§ Exercise directions
Pull every line that includes the word "Lemma" from the data.

§ Data for processing
Definition as_strmap (o : option json) : StrMap :=
  match o with
  | Some (JObj m) => Some (list_to_map (map (fun kv => (kv.1, as_string (Some kv.2))) m))
  | _ => None
  end.
Definition as_strings (o : option json) : list string :=
  match o with Some (JArr l) => map (fun v => as_string (Some v)) l | _ => [] end.
Definition as_time (o : option json) : ZTime :=
  match o with Some (JStr s) => default (utc zeroTime) (parse_time s) | _ => utc zeroTime end.

(** A pointer to a struct: allocated for every value but null. *)
Definition as_ref {A} (f : list member -> A) (o : option json) : option A :=
  match o with None | Some JNull => None | Some v => Some (f (members_of v)) end.

Definition payload_of_json (m : list member) : PayloadRef :=
  MkPayloadRef (as_any (field "inline" m)) (as_integer 64 (field "size_bytes" m)) (as_string (field "content_type" m)).

Definition toolCall_of_json (m : list member) : ToolCallDetail :=
  MkToolCall (as_string (field "tool_name" m)) (as_string (field "tool_version" m))
    (as_ref payload_of_json (field "input" m)) (as_ref payload_of_json (field "output" m))
    (as_integer 64 (field "duration_ms" m)).

Definition modelInvocation_of_json (m : list member) : ModelInvocationDetail :=
  MkModelInvocation (as_string (field "model_name" m)) (as_string (field "model_provider" m))
    (as_ref payload_of_json (field "prompt" m)) (as_ref payload_of_json (field "completion" m))
    (as_integer 32 (field "prompt_tokens" m)) (as_integer 32 (field "completion_tokens" m))
    (as_integer 32 (field "total_tokens" m)) (as_integer 64 (field "latency_ms" m))
    (as_float (field "temperature" m)) (as_string (field "session_id" m)) (as_integer 64 (field "turn_sequence" m))
    (as_string (field "prompt_name" m)) (as_integer 64 (field "prompt_version" m)) (as_float (field "cost_usd" m)).

Definition stateMutation_of_json (m : list member) : StateMutationDetail :=
  MkStateMutation (as_string (field "key" m)) (as_ref payload_of_json (field "before_value" m))
    (as_ref payload_of_json (field "after_value" m)) (as_string (field "mutation_type" m)).

Definition humanApproval_of_json (m : list member) : HumanApprovalDetail :=
  MkHumanApproval (as_string (field "approver_id" m)) (as_string (field "approver_name" m))
    (as_string (field "decision" m)) (as_string (field "reasoning" m)) (as_time (field "decided_at" m)).

Definition policyEvaluation_of_json (m : list member) : PolicyEvaluationDetail :=
  MkPolicyEvaluation (as_string (field "policy_id" m)) (as_string (field "policy_name" m))
    (as_string (field "result" m)) (as_strings (field "violations" m)) (as_strmap (field "context" m)).

Definition spanError_of_json (m : list member) : SpanError :=
  MkSpanError (as_string (field "code" m)) (as_string (field "message" m)) (as_string (field "stack_trace" m)).

(** * Identifiers *)

Definition id_text (prefix : string) (n : nat) (input : string) : string :=
  prefix +:+ Sha256.hex_encode (firstn n (Sha256.Sum256 input)).

Definition GenerateExecutionID (agentID : string) (startTime : Z) (idempotencyKey : string) : string :=
  id_text "exec_" 8 ("exec:" +:+ agentID +:+ ":" +:+ pretty startTime +:+ ":" +:+ idempotencyKey).
Definition GenerateSpanID (executionID parentSpanID name : string) (seq : Z) : string :=
  id_text "span_" 8 ("span:" +:+ executionID +:+ ":" +:+ parentSpanID +:+ ":" +:+ name +:+ ":" +:+ pretty seq).
Definition GenerateEventID (executionID spanID eventType : string) (seq : Z) : string :=
  id_text "evt_" 8 ("evt:" +:+ executionID +:+ ":" +:+ spanID +:+ ":" +:+ eventType +:+ ":" +:+ pretty seq).

(** * Validation *)

Definition ValidateExecution (e : Execution) : res unit :=
  if is_empty (ex_AgentID e) then Err (Validation "agent_id" "must not be empty")
  else if IsZero (ex_StartedAt e) then Err (Validation "started_at" "must not be zero")
  else match ex_EndedAt e with
       | Some t => if Before t (ex_StartedAt e) then Err (Validation "ended_at" "must be after started_at") else Ok tt
       | None => Ok tt
       end.

Definition isValidSpanKind (k : SpanKind) : bool :=
  bool_decide (k ∈ [SpanKindToolCall; SpanKindModelInvocation; SpanKindStateMutation;
                    SpanKindHumanApproval; SpanKindPolicyEvaluation; SpanKindCustom]).

Definition is_none {A} (o : option A) : bool := match o with None => true | Some _ => false end.

Definition ValidateSpan (s : option Span) : res unit :=
  match s with
  | None => Err (InvalidInput "span required")
  | Some s =>
      if negb (bool_decide (sp_Status s ∈ [StatusRunning; StatusCompleted; StatusFailed; StatusCancelled])) then
        Err (Validation "status" "invalid span status")
      else if negb (Bool.eqb (bool_decide (sp_Status s = StatusRunning)) (is_none (sp_EndedAt s))) then
        Err (Validation "ended_at" "required for terminal spans and absent for RUNNING spans")
      else if is_empty (sp_ExecutionID s) then Err (Validation "execution_id" "must not be empty")
      else if is_empty (sp_Name s) then Err (Validation "name" "must not be empty")
      else if negb (isValidSpanKind (sp_SpanType s)) then
        Err (Validation "span_type" ("invalid span type: " +:+ sp_SpanType s))
      else if IsZero (sp_StartedAt s) then Err (Validation "started_at" "must not be zero")
      else match sp_EndedAt s with
           | Some t => if Before t (sp_StartedAt s) then Err (Validation "ended_at" "must be after started_at") else Ok tt
           | None => Ok tt
           end
  end.

Definition ValidateEvent (e : ExecutionEvent) : res unit :=
  if is_empty (ee_ExecutionID e) then Err (Validation "execution_id" "must not be empty")
  else if is_empty (ee_SpanID e) then Err (Validation "span_id" "must not be empty")
  else if is_empty (ee_EventType e) then Err (Validation "event_type" "must not be empty")
  else if IsZero (ee_Timestamp e) then Err (Validation "timestamp" "must not be zero")
  else Ok tt.

(** What a validated span satisfies. *)
Definition span_terminal (s : Span) : bool := negb (bool_decide (sp_Status s = StatusRunning)).
(* ===== verification/AuditHash.v ===== *)
(** What an audit hash binds (api/internal/audit/hash.go).

    Two well-formed events with the same non-empty hash have the same content,
    or their own canonical records are a SHA-256 collision; equal content gives
    equal hashes, whatever the member order and number spelling of the
    metadata. *)
From S2P Require Import Prelude Errors GoTime Sha256 Json JsonFacts Canonical CanonicalFacts AuditModel.
Import GoTime.
Local Open Scope Z_scope.

(** * Decimal integers *)

Lemma pretty_N_go_dec x s :
  dec (pretty_N_go x s) = Z.of_N x * 10 ^ Z.of_nat (String.length s) + dec s.
Proof.
  revert s. induction (N.lt_wf_0 x) as [x _ IH]. intros s.
  destruct (decide (x = 0)%N) as [-> |Hx]; [rw pretty_N_go_0; lia|].
  rw pretty_N_go_step; [|lia]. rw IH; [|apply N.div_lt; lia]. rw dec_cons. cbn [String.length].
  rw Nat2Z.inj_succ Z.pow_succ_r; [|lia].
  assert (Hc : byte_val (pretty_N_char (x mod 10)) - 48 = Z.of_N (x mod 10)).
  { assert (x mod 10 < 10)%N by (apply N.mod_lt; lia). set (d := (x mod 10)%N) in *.
    clearbody d. assert (d = 0 \/ d = 1 \/ d = 2 \/ d = 3 \/ d = 4 \/ d = 5 \/ d = 6 \/ d = 7
      \/ d = 8 \/ d = 9)%N by lia. by destruct_or!; subst d. }
  rw Hc. pose proof (N.div_mod x 10 ltac:(lia)). nia.
Qed.

Lemma pretty_N_go_leading x s : (0 < x)%N -> leading (pretty_N_go x s).
Proof.
  revert s. induction (N.lt_wf_0 x) as [x _ IH]. intros s Hx. rw pretty_N_go_step; [|done].
  destruct (decide (x / 10 = 0)%N) as [Hz|Hz].
  - rw Hz pretty_N_go_0. cbn [leading].
    assert (Hlt : (x < 10)%N) by (destruct (N.lt_ge_cases x 10); [done|];
      pose proof (N.div_le_lower_bound x 10 1 ltac:(lia) ltac:(lia)); lia).
    rw N.mod_small; [|done]. set (d := x) in *. clearbody d.
    assert (d = 1 \/ d = 2 \/ d = 3 \/ d = 4 \/ d = 5 \/ d = 6 \/ d = 7
      \/ d = 8 \/ d = 9)%N by lia. by destruct_or!; subst d.
  - apply IH; [apply N.div_lt; lia|by apply N.neq_0_lt_0].
Qed.

Lemma pretty_pos_dec p : dec (pretty (N.pos p)) = Z.pos p /\ leading (pretty (N.pos p)).
Proof.
  unfold pretty, pretty_N. case_decide; [done|]. split; [|by apply pretty_N_go_leading].
  rw pretty_N_go_dec. change (dec "") with 0. change (String.length "") with 0%nat. lia.
Qed.

Lemma num_value_text sg T :
  is_sign sg -> digits_only T -> leading T -> num_value (sg +:+ T) = Some (sgn sg * dec T, 0).
Proof.
  intros Hs HT LT. unfold num_value. destruct T as [|c T]; [done|].
  pose proof HT as HT'. cbn [str_all] in HT'. apply andb_prop in HT' as [Hc _].
  assert (Hsg : scan_sign (sg +:+ String c T) = (sg, String c T)).
  { destruct Hs as [-> | ->]; [|done]. rw str_app_nil_l. cbn [scan_sign].
    apply is_digit_val in Hc. assert (is_char 45 c = false) as -> by (unfold is_char; lia). done. }
  assert (Hi : scan_int (String c T) = Some (String c T, "")).
  { cbn [scan_int leading] in LT |- *. by rw LT Hc (scan_digits_all _ HT). }
  rw Hsg Hi. cbn [mbind option_bind scan_frac scan_exp]. rw str_app_nil_r.
  unfold sgn. case_decide; do 2 f_equal; lia.
Qed.

Lemma num_value_int (z : Z) : num_value (pretty z : string) = Some (z, 0).
Proof.
  destruct z as [|p|p]; [done| |].
  - destruct (pretty_pos_dec p) as [Hd Hl]. destruct (pretty_pos_digits p) as [Hp _].
    pose proof (num_value_text "" _ (or_introl eq_refl) Hp Hl) as H. rw str_app_nil_l in H.
    change (pretty (Z.pos p) : string) with (pretty (N.pos p)). rw H Hd. done.
  - destruct (pretty_pos_dec p) as [Hd Hl]. destruct (pretty_pos_digits p) as [Hp _].
    pose proof (num_value_text "-" _ (or_intror eq_refl) Hp Hl) as H.
    change (pretty (Z.neg p) : string) with ("-" +:+ pretty (N.pos p)). rw H Hd. done.
Qed.

Lemma valid_int (z : Z) : valid_number (pretty z : string) = true.
Proof.
  destruct z as [|p|p]; [done| |].
  - destruct (pretty_pos_dec p) as [_ Hl]. destruct (pretty_pos_digits p) as [Hp _].
    pose proof (canon_text_valid "" _ 0 (or_introl eq_refl) Hp Hl) as H.
    by rw str_app_nil_l str_app_nil_r in H.
  - destruct (pretty_pos_dec p) as [_ Hl]. destruct (pretty_pos_digits p) as [Hp _].
    pose proof (canon_text_valid "-" _ 0 (or_intror eq_refl) Hp Hl) as H.
    by rw str_app_nil_r in H.
Qed.

Lemma json_equiv_int a b : json_equiv (JInt a) (JInt b) <-> a = b.
Proof.
  split.
  - inversion 1 as [| |x y va vb Ha Hb He| | |]; subst. rw num_value_int in Ha. rw num_value_int in Hb.
    injection Ha as <-. injection Hb as <-. unfold dec_eq in He. cbn [fst snd] in He.
    change (10 ^ (0 - Z.min 0 0)) with 1 in He. lia.
  - intros ->. econstructor; [apply num_value_int..|done].
Qed.

Lemma json_equiv_str a b : json_equiv (JStr a) (JStr b) <-> a = b.
Proof. split; [by inversion 1|intros ->; constructor]. Qed.

(** * Objects with known keys *)

Lemma json_equiv_members l m :
  json_equiv (JObj l) (JObj m) -> NoDup (map fst m) ->
  length l = length m
  /\ forall k v w, (k, v) ∈ l -> (k, w) ∈ m -> json_equiv v w.
Proof.
  inversion 1 as [| | | | |l0 l' m0 Hp Hf]; subst. intros Hnd. split.
  { by rw Hp (Forall2_length _ _ _ Hf). }
  intros k v w Hv Hw. rw Hp in Hv. apply list_elem_of_lookup in Hv as [i Hi].
  destruct (Forall2_lookup_l _ _ _ _ _ Hf Hi) as ([k' w'] & Hi' & Hk & He). cbn in Hk, He. subst k'.
  apply list_elem_of_lookup in Hw as [j Hj].
  assert (i = j) as ->; [|congruence].
  apply (NoDup_lookup (map fst m) i j k); [done| |]; rw list_lookup_fmap; by rw ?Hi' ?Hj.
Qed.

Lemma json_equiv_same_keys l m :
  Forall2 (fun a b => a.1 = b.1 /\ json_equiv a.2 b.2) l m -> json_equiv (JObj l) (JObj m).
Proof. intros H. by apply equiv_obj with l. Qed.

Lemma omitempty_equiv k a b :
  Forall2 (fun x y => x.1 = y.1 /\ json_equiv x.2 y.2) (omitempty k a) (omitempty k b) <-> a = b.
Proof.
  split; [|intros ->; unfold omitempty; case_bool_decide; repeat constructor].
  unfold omitempty. repeat case_bool_decide; subst; intros Hf; try done;
    inversion Hf as [|?? ?? [_ He]]; subst. by apply json_equiv_str.
Qed.

(** Membership in a list of known members. *)
Ltac in_list := solve [repeat first [left | right]].

(** An object [{id, type, opt}] is determined by its three strings. *)
Definition idty (opt i t o : string) : json :=
  JObj ([("id", JStr i); ("type", JStr t)] ++ omitempty opt o).

Lemma idty_keys opt i t o :
  opt <> "id" -> opt <> "type" ->
  NoDup (map fst ([("id", JStr i); ("type", JStr t)] ++ omitempty opt o)).
Proof.
  intros H1 H2. unfold omitempty. case_bool_decide; cbn;
    repeat (constructor; [rw ?not_elem_of_cons; repeat split; try done; try by intros ?%not_elem_of_nil|]);
    constructor.
Qed.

§ Answer for the task
Lemma pretty_N_go_dec x s :
Lemma pretty_N_go_leading x s : (0 < x)%N -> leading (pretty_N_go x s).
Lemma pretty_pos_dec p : dec (pretty (N.pos p)) = Z.pos p /\ leading (pretty (N.pos p)).
Lemma num_value_text sg T :
Lemma num_value_int (z : Z) : num_value (pretty z : string) = Some (z, 0).
Lemma valid_int (z : Z) : valid_number (pretty z : string) = true.
Lemma json_equiv_int a b : json_equiv (JInt a) (JInt b) <-> a = b.
Lemma json_equiv_str a b : json_equiv (JStr a) (JStr b) <-> a = b.
Lemma json_equiv_members l m :
Lemma json_equiv_same_keys l m :
Lemma omitempty_equiv k a b :
Lemma idty_keys opt i t o :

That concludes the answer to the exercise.